*** EXCERPTED DATA ***

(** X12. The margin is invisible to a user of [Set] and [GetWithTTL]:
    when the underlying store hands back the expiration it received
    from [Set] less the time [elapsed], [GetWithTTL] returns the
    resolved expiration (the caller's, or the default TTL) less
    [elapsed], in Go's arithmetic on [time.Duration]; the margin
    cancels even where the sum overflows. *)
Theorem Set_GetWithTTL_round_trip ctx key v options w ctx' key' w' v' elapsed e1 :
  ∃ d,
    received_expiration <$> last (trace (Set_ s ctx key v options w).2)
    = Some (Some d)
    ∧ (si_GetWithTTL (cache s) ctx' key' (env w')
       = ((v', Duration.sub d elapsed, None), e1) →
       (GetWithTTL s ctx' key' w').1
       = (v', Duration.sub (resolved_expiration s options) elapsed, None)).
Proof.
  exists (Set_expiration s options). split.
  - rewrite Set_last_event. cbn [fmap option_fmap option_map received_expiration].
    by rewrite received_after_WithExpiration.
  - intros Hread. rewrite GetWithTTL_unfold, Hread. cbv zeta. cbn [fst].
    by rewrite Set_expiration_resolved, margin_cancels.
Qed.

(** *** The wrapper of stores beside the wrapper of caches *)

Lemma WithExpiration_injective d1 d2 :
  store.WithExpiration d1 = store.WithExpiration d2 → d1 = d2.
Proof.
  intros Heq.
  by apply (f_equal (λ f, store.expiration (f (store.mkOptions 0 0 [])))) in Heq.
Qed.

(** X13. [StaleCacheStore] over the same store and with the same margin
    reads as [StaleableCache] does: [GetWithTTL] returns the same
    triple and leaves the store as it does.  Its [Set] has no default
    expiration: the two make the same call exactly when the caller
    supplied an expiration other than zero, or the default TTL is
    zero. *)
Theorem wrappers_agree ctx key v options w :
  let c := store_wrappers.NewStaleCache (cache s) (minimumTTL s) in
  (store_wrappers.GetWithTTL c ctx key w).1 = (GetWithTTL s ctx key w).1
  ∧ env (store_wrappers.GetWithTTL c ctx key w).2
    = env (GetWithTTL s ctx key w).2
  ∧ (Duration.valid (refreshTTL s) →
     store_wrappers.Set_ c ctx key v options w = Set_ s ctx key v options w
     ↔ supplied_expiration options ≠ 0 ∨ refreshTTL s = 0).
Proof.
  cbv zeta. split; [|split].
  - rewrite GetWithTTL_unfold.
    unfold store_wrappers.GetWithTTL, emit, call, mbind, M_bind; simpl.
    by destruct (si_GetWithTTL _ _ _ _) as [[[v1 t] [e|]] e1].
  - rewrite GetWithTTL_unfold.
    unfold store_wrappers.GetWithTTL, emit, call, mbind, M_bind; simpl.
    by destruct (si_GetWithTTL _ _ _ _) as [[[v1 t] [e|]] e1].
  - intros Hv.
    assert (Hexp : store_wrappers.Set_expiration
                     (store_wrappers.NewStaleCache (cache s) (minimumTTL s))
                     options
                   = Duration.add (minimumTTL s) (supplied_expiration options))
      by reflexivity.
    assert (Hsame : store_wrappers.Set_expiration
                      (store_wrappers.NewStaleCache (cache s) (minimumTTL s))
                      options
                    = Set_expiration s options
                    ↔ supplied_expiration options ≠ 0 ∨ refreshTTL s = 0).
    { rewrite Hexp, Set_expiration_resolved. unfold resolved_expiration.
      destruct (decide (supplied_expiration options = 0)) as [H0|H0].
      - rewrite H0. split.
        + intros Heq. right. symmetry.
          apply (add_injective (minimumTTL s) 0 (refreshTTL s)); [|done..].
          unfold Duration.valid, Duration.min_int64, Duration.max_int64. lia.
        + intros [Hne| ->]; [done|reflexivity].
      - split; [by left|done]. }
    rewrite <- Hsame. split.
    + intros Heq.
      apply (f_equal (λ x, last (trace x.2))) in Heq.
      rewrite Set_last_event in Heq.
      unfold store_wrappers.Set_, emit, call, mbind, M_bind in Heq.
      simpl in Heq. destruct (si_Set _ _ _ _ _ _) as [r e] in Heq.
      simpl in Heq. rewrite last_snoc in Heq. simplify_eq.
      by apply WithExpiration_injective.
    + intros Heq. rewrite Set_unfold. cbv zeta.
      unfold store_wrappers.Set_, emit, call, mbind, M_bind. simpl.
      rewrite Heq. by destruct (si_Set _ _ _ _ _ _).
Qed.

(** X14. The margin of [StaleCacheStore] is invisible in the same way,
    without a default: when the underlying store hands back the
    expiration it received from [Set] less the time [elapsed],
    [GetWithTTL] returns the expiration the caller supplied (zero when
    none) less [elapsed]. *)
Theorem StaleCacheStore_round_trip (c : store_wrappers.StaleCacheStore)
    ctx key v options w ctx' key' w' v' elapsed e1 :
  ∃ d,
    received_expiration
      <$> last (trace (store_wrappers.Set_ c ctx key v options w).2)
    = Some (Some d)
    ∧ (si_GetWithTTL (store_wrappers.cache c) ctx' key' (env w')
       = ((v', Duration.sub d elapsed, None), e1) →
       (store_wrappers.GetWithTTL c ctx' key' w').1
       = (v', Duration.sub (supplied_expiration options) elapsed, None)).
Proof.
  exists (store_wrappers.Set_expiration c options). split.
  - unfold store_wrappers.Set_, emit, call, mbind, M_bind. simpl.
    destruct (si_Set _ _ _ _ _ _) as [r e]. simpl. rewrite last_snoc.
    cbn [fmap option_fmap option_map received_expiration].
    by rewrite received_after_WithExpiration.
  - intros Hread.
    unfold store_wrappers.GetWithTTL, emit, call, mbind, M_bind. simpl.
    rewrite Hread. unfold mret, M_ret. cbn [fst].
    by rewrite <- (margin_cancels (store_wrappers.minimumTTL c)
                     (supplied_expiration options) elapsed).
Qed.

***

Number of lines above containing "mbind": give it, with no other text.

▶ [EXERCISE RESPONSE]
6